News & Analysis
October 6, 2021
Public reporting has shown that Chevron and its predecessors knew about the dangers posed by their fossil fuel products for decades, but engaged in a widespread campaign of deception to protect their profits.
Chevron now faces lawsuits from 18 states and municipalities that are seeking to hold the corporation accountable for lying about the damages it knew its products would cause. It is also the first Big Oil company to be the subject of a Federal Trade Commission complaint for deceptive business practices.
The American people deserve answers, and as Chevron’s CEO, Wirth must testify. Here is just some of the evidence that members of the House Oversight Committee should ask him to explain:
Chevron Knew About the “Catastrophic” Impact of Its Products Decades Ago
A representative from Texaco (now Chevron) participated in an industry taskforce on CO2 and Climate and attended a 1980 meeting that discussed an industry report predicting global warming from fossil fuel use would lead to “globally catastrophic effects.”
Chevron Worked to Discredit Climate Science and Spread Climate Denial and Disinformation
Chevron subsidiary Pittsburg and Midway Coal Mining was a member of a communications front group formed by coal companies in 1991 to “reposition global warming as theory (not fact).” The Information Council for the Environment was responsible for public campaigns that included advertisements in The New York Times and other influential publications with messages like “Who told you the earth was warming…Chicken Little?” and “Doomsday is cancelled. Again.” ICE’s campaign also included radio commercials read by Rush Limbaugh, a nationwide public relations tour, mailers, and more.
Representatives from Chevron helped draft a 1998 oil and gas industry multimillion dollar communications plan with a stated goal to sow uncertainties about climate science among the public and “those (e.g., Congress) who chart the future U.S. course on global climate change.” According to the document from the American Petroleum Institute, “Victory Will Be Achieved When … Average citizens ‘understand’ (recognize) uncertainties in climate science; recognition of uncertainties becomes part of the ‘conventional wisdom.’”... and when those who support the international climate agreement, the Kyoto Protocol, are seen as being “out of touch with reality.”
Chevron Misled the Public about the Threat of Climate Change While Preparing Its Own Assets for a Warming Globe
In 1974, Chevron received a patent for drilling equipment that could withstand increased interference from lateral ice masses, and allow the company to drill in areas with increased ice movement as temperatures rose. Texaco (now Chevron) also sought a patent for equipment that would allow the company to drill areas of the Arctic that would only become accessible as the region warmed.
Chevron Continues to Pollute While Falsely Depicting Itself as Committed to Climate Solutions
Chevron has launched paid media campaigns that tout the company as a leader in clean energy, but the oil giant ended its small renewable power group in 2014, and between 2010 and 2018, it invested just 0.2 percent of its annual capital expenditure in low-carbon energy.
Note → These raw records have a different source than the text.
(** A first packet with sequence number 0 is stored in the 1024 bytes in
    front of the buffer: the C remainder of -1 is -1. *)
Theorem sequence_zero_writes_below_buffer fuel c J p (st : multi F) :
  finishMultiUpgrade st <> 1 -> startSeq (m_seq st) = -1 -> recvSeq (m_seq st) = 0 ->
  pkt_seq (ram_of st) p = 0 -> 1024 < pkt_imagelen (ram_of st) p ->
  exists st', MultiUpgradeHandle fuel c J p st = Done (tt, st') /\
    forall x, 0 <= x < 1024 ->
      ram_of st' (MULTI_BUF_BASE - 1024 + x) = ram_of st (skb_data p + MULTI_UPGRADE_PKT_HEADLEN + x).
Proof.
  intros Hfin Hst Hrecv Hseq Hlen. unfold MultiUpgradeHandle.
  erewrite (bind_run (m_vst (gets ram))) by reflexivity.
  change (ram (u_ms (m_up st)).1) with (ram_of st).
  erewrite (bind_run (gets _)) by reflexivity. cbn [finishMultiUpgrade].
  rewrite (proj2 (Z.eqb_neq _ _) Hfin). erewrite (bind_run (seq_modify _)) by reflexivity.
  erewrite (bind_run (gets _)) by reflexivity. cbn [m_seq].
  pose proof (first_expected (Z.shiftr (ram_le (ram_of st) (skb_data p + LT_OFFSET) 4) 16)
    (pkt_imagelen (ram_of st) p) J (m_seq st) Hst) as Hexp.
  fold (pkt_seq (ram_of st) p) in Hexp |- *. fold (pkt_imagelen (ram_of st) p).
  cbv zeta in Hexp. fold (pkt_seq (ram_of st) p) in Hexp.
  rewrite Hexp, Hseq. cbn [negb]. clear Hexp.
  erewrite (bind_run (seq_modify _)) by reflexivity. erewrite (bind_run (gets _)) by reflexivity.
  cbn [m_seq]. set (len := pkt_imagelen (ram_of st) p) in *. unfold seq_begin. rewrite Hst, Z.eqb_refl.
  set (n := if negb (len mod MULTI_UPGRADE_DATA_LEN =? 0) then _ else _).
  assert (2 <= n) as Hn.
  { unfold n, MULTI_UPGRADE_DATA_LEN. pose proof (Z.div_mod len 1024 ltac:(lia)).
    pose proof (Z.mod_pos_bound len 1024 ltac:(lia)).
    destruct (Z.eqb_spec (len mod 1024) 0); cbn [negb]; lia. }
  unfold fragment_address, seq_accept, seq_last. cbn [maxSeq recvSeq startSeq].
  rewrite Hrecv, (proj2 (Z.eqb_neq n 0)), (proj2 (Z.eqb_neq n (0 + 1))) by lia. change (negb (0 =? -1) && false) with false.
  assert (Z.rem (0 + 1 - 1 + (0 - 1)) n = -1) as ->.
  { change (0 + 1 - 1 + (0 - 1)) with (- (1)). rewrite Z.rem_opp_l by lia. by rewrite Z.rem_small by lia. }
  erewrite (bind_run (checked _)) by reflexivity. erewrite (bind_run (m_vst _)) by reflexivity.
  erewrite (bind_run (seq_modify _)) by reflexivity.
  eexists. split; [reflexivity|]. intros x Hx. unfold ram_of at 1. cbn.
  change (u32 _) with (MULTI_BUF_BASE - 1024).
  rewrite ram_store_inside by (rewrite ram_bytes_length; unfold MULTI_UPGRADE_DATA_LEN; lia).
  by rewrite ram_bytes_nth.
Qed.
End headers.

(** ** Concrete sessions *)

Module SessionWitnesses.
Import SimFlash SimUpgrade.
#[local] Instance hashes : FitLib := sim_fit true.

(** A packet at 0x1000 of the memory. *)
Definition header (seq len : Z) : list Z :=
  memset 0 10 ++ [seq; 0] ++ memset 0 8 ++ le_bytes 4 len ++ memset 0 8.
Definition packet_ram (seq len : Z) : ram_t := holding 0x1000 (header seq len ++ memset 7 1024).
Definition pkt : packet := Packet 0x1000 1056.
Definition start (seq len : Z) : multi sim :=
  Multi (Ust (Vst (nand (fun _ => 0)) (packet_ram seq len) 0 ∅, mtd_init) [] 0 0) seq_init 0 0.
Definition mcfg : multi_config := MultiCfg (MtdCfg true false false 1 "") false 0 0 27 0x8000000 0 0x10000 0.

Lemma nth_memset (v n k d : Z) : 0 <= k < n -> nth (Z.to_nat k) (memset v n) d = v.
Proof. intros Hk. apply nth_lookup_Some. unfold memset. apply lookup_replicate_2. lia. Qed.

(** Fragment 2 of an image of two fragments. *)
Lemma start_carries : carries (memset 7 2048) 2000 2 2 (packet_ram 2 2000) pkt 0.
Proof.
  split; [vm_compute; reflexivity|vm_compute; reflexivity|].
  intros x Hx. change (pos 2 2 0) with 1. rewrite nth_memset by lia.
  unfold packet_ram, holding. cbn [skb_data pkt]. unfold MULTI_UPGRADE_PKT_HEADLEN.
  rewrite <- Z.add_assoc, ram_store_inside
    by (replace (length (header 2 2000 ++ memset 7 1024)) with 1056%nat by reflexivity; lia).
  assert (length (header 2 2000) = 32%nat) as Hh by reflexivity.
  rewrite app_nth2 by lia. replace (Z.to_nat (32 + x) - length (header 2 2000))%nat with (Z.to_nat x) by lia.
  by apply nth_memset.
Qed.

Lemma multi_upgrade_reassembles_witness :
  exists st', MultiUpgradeHandle 10 mcfg 5 pkt (start 2 2000) = Done (tt, st') /\
    session (memset 7 2048) 2000 2 2 10 mcfg 1 st'.
Proof.
  apply (multi_upgrade_reassembles (memset 7 2048) 2000 2 2 10 mcfg) with (j := 0);
    [lia|lia|lia|reflexivity| |exact start_carries|lia].
  apply session_start; [discriminate|reflexivity|reflexivity].
Defined.

Lemma zero_length_image_undefined_witness :
  MultiUpgradeHandle 10 mcfg 5 pkt (start 1 0) = Undef.
Proof. apply zero_length_image_undefined; [discriminate|reflexivity|vm_compute; reflexivity]. Defined.

Lemma sequence_zero_writes_below_buffer_witness :
  exists st', MultiUpgradeHandle 10 mcfg 5 pkt (start 0 2000) = Done (tt, st') /\
    forall x, 0 <= x < 1024 ->
      ram_of st' (MULTI_BUF_BASE - 1024 + x)
      = ram_of (start 0 2000) (skb_data pkt + MULTI_UPGRADE_PKT_HEADLEN + x).
Proof.
  apply sequence_zero_writes_below_buffer;
    [discriminate|reflexivity|reflexivity|vm_compute; reflexivity|vm_compute; reflexivity].
Defined.
End SessionWitnesses.
(* ===== verification/HtabTextProps.v ===== *)
(** Export and import are inverse.

    [hexport_r] writes the entries in the order of their keys; [himport_r]
    reads that text back into a table with the same names and values. *)

From stdpp Require Import base numbers list option gmap sorting fin_maps.
From Stdlib Require Import ZArith Zdivisibility Lia.
From S2P Require Import Prelude Qsort Htab HtabBase HtabSearch HtabProps HtabCreate HtabRun HtabText.

(** ** Sums *)

Definition sumz : list Z -> Z := foldr Z.add 0.

Lemma sumz_perm l1 l2 : l1 ≡ₚ l2 -> sumz l1 = sumz l2.
Proof. unfold sumz. induction 1; cbn [foldr fmap list_fmap]; lia. Qed.

Lemma sumz_le {A} (f g : A -> Z) l : Forall (fun x => f x <= g x) l -> sumz (f <$> l) <= sumz (g <$> l).
Proof. unfold sumz. induction 1; cbn [foldr fmap list_fmap]; lia. Qed.

(** ** One entry *)

#[local] Arguments Z.eqb : simpl never.

(** Decides the comparisons of characters. *)
Ltac eqb_tac :=
  repeat match goal with
  | |- context [?a =? ?b] =>
      first [rewrite (proj2 (Z.eqb_neq a b)) by lia | rewrite (proj2 (Z.eqb_eq a b)) by lia];
      cbn [orb negb andb]
  end.

(** Names and values that survive: what the comment of [himport_r] excludes,
    is excluded. *)
Record name_ok (sep : Z) (k : cstr) : Prop := {
  nm_cstr : cstr_ok k;
  nm_chars : Forall (fun c => c <> 61 /\ c <> sep) k;
  nm_first : exists c k', k = c :: k' /\ c <> 32 /\ c <> 9 /\ c <> 35;
}.

Definition value_ok (d : cstr) : Prop := cstr_ok d /\ d <> [].

(** The separators in use are NUL and newline. *)
Definition sep_ok (sep : Z) : Prop := sep <> 61 /\ sep <> 92.

Section parse.
Context {S : Type}.
Implicit Type s : S.

Lemma parse_name_text sep k rest s :
  cstr_ok k -> Forall (fun c => c <> 61 /\ c <> sep) k ->
  parse_name sep (k ++ 61 :: rest) s = Done ((k, 61 :: rest), s).
Proof.
  intros Hk Hc. induction k as [|c k IH]; [done|].
  apply Forall_cons in Hk as [? Hk], Hc as [[? ?] Hc]. simpl.
  eqb_tac. by run (exact (IH Hk Hc)).
Qed.

Lemma parse_value_text sep d rest s :
  sep_ok sep -> cstr_ok d ->
  parse_value sep false (escape sep d ++ sep :: rest) s = Done ((d, sep :: rest), s).
Proof.
  intros [_ Hsep] Hd. induction Hd as [|c d Hc Hd IH].
  - simpl. by rewrite Z.eqb_refl, orb_true_r.
  - unfold escape in *. cbn [mbind list_bind].
    destruct (decide (c = sep)) as [->|]; [|destruct (decide (c = 92)) as [->|]]; eqb_tac; simpl; eqb_tac.
    + unfold deref. run (done). eqb_tac. by run (exact IH).
    + unfold deref. run (done). eqb_tac. by run (exact IH).
    + by run (exact IH).
Qed.
End parse.

Section import.
Context {C : Type} {HC : EnvHooks C}.
Implicit Types (h : hsearch_data C) (m : gmap cstr (ENTRY C)) (e : ENTRY C) (es : list (ENTRY C)).

Lemma escape_head sep d rest :
  value_ok d -> sep <> 0 \/ sep = 0 -> sep_ok sep ->
  exists c r, escape sep d ++ rest = c :: r /\ c <> 0 /\ c <> sep.
Proof.
  intros [Hd Hne] _ [_ Hs]. destruct d as [|c d]; [done|]. apply Forall_cons in Hd as [? _].
  unfold escape. cbn [mbind list_bind]. destruct (Z.eqb_spec c sep); simpl; [eauto 10 with lia|].
  destruct (Z.eqb_spec c 92); simpl; eexists _, _; (split; [done|lia]).
Qed.

(** One round of the import consumes the text of one entry. *)
Lemma import_entry_text sep flag e rest h r h' :
  sep_ok sep -> name_ok sep (key e) -> value_ok (data e) ->
  hsearch_r (Item (key e) (Some (data e))) ENTER flag h = Done (r, h') ->
  import_entry sep flag (entry_text sep e ++ rest) [] h = Done (Some (rest, []), h').
Proof.
  intros Hsep [Hk Hc (c & k' & Hkey & ? & ? & ?)] Hv Hrun. unfold import_entry, entry_text.
  assert (forall t, skip_blank ((key e ++ t)) h = Done (key e ++ t, h)) as Hskip.
  { intros t. rewrite Hkey. simpl. by eqb_tac. }
  rewrite <-app_assoc. run (by apply Hskip).
  run (by rewrite Hkey). eqb_tac.
  cbn [app]. run (by apply parse_name_text). run (done). simpl.
  rewrite <-app_assoc. simpl.
  destruct (escape_head sep (data e) (sep :: rest) Hv ltac:(lia) Hsep) as (c1 & t & Et & ? & ?).
  pose proof Hsep as [? ?]. run (by run (by rewrite Et)). eqb_tac.
  run (apply parse_value_text; [done|apply Hv]). rewrite bool_decide_false by (by rewrite Hkey).
  by run (exact Hrun).
Qed.

(** The calls an import of [es] makes. *)
Definition puts (flag : Z) es : list op :=
  (fun e => Search (Item (key e) (Some (data e))) ENTER flag) <$> es.

Lemma import_loop_text sep flag es rest h m fuel :
  sep_ok sep -> es <> [] -> Forall (fun e => name_ok sep (key e) /\ value_ok (data e)) es ->
  models h m -> (length es <= fresh h)%nat -> (length es <= fuel)%nat ->
  exists h', import_loop fuel sep flag ((es ≫= entry_text sep) ++ 0 :: rest) [] h = Done (Some [], h') /\
    models h' (ideal_ops (puts flag es) m).2.
Proof.
  intros Hsep Hne Hes. revert h m fuel Hne. induction Hes as [|e es [Hn Hv] Hes IH];
    intros h m fuel Hne Hm Hfr Hf; [done|]. destruct fuel as [|fuel]; [simpl in Hf; lia|].
  cbn [import_loop mbind list_bind]. rewrite <-app_assoc.
  destruct (hsearch_ideal h m (Item (key e) (Some (data e))) ENTER flag Hm) as (r & h1 & Hrun & Hm1 & _ & Hf1 & _).
  { apply Hn. } { intros _. by eexists. } { intros _ _ _. simpl in Hfr. lia. }
  assert (ideal_search (filled h =? size h) m (Item (key e) (Some (data e))) ENTER flag
    = ideal_search false m (Item (key e) (Some (data e))) ENTER flag) as E.
  { rewrite (proj2 (Z.eqb_neq _ _)); [done|]. eapply fresh_not_full; [done|]. simpl in Hfr. lia. }
  rewrite E in Hm1. run (by apply (import_entry_text sep flag e _ h r h1)).
  destruct es as [|e2 es].
  - exists h1. split; [done|]. exact Hm1.
  - destruct (IH h1 _ fuel ltac:(done) Hm1) as (h2 & Hrun2 & Hm2); [simpl in *; lia..|].
    exists h2. split; [|exact Hm2].
    assert (exists c t, ((e2 :: es) ≫= entry_text sep) ++ 0 :: rest = c :: t /\ c <> 0) as (c & t & Et & Hc).
    { apply Forall_cons in Hes as [[[Hk _ (c & k' & Hkey & _)] _] _]. rewrite Hkey in Hk.
      apply Forall_cons in Hk as [? _]. cbn [mbind list_bind]. unfold entry_text. rewrite Hkey.
      eexists _, _. split; [done|lia]. }
    rewrite Et in *. by rewrite (proj2 (Z.eqb_neq c 0)).
Qed.

(** ** The imported map *)

Definition renew (e : ENTRY C) : ENTRY C := new_entry (key e) (data e).

(** Neither the permission check nor the callback of the variable objects. *)
Definition accepted (flag : Z) e : Prop :=
  denied (renew e) (Some (data e)) env_op_create flag = false /\
  refused (renew e) (key e) (Some (data e)) env_op_create flag = false.

Definition map_of es : gmap cstr (ENTRY C) := list_to_map ((fun e => (key e, renew e)) <$> es).

Lemma map_of_none es k : k ∉ key <$> es -> map_of es !! k = None.
Proof.
  intros Hk. unfold map_of. apply not_elem_of_list_to_map_1. by rewrite <-list_fmap_compose.
Qed.

Lemma ideal_puts flag es m :
  NoDup (key <$> es) -> Forall (accepted flag) es -> (forall e, e ∈ es -> m !! key e = None) ->
  (ideal_ops (puts flag es) m).2 = map_of es ∪ m.
Proof.
  intros Hnd Hacc. revert m Hnd. induction Hacc as [|e es [Hd Hr] _ IH]; intros m Hnd Hm.
  - unfold map_of. simpl. by rewrite (left_id_L ∅ (∪)).
  - rewrite fmap_cons in Hnd. apply NoDup_cons in Hnd as [Hni Hnd]. cbn [puts fmap list_fmap ideal_ops snd ideal_op].
    unfold ideal_search. cbn [item_key item_data]. rewrite (Hm e) by left. fold (renew e). rewrite Hd, Hr.
    cbn [fst snd]. fold (puts flag es). rewrite IH; [|done|].
    + unfold map_of. cbn [fmap list_fmap list_to_map fst snd]. fold (map_of es).
      rewrite <-insert_union_r, insert_union_l; [done|]. by apply map_of_none.
    + intros e' He'. rewrite lookup_insert_ne; [by apply Hm; right|].
      intros Hk. apply Hni. rewrite Hk. by apply list_elem_of_fmap_2.
Qed.
End import.

(** ** The exported list *)

Section export.
Context {C : Type} {HC : EnvHooks C}.
Implicit Types (h : hsearch_data C) (m : gmap cstr (ENTRY C)) (e : ENTRY C) (es : list (ENTRY C)).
These same campaigns disingenuously promote natural gas as a means to reduce greenhouse gas emissions, despite the fact that natural gas is a significant source of CO2 and methane emissions that may present more of a climate threat than coal when all emissions sources, including leaks and uncapped and abandoned wells, are considered.
Robert Redlinger, who was director of a Chevron effort to develop large renewable energy projects until leaving in 2010, explained to Grist: “When you have a very successful and profitable core oil and gas business, it can be quite difficult to justify investing in renewables. It requires significant commitment at the most senior levels of management. I didn’t perceive that kind of commitment from Chevron during my time with the firm.”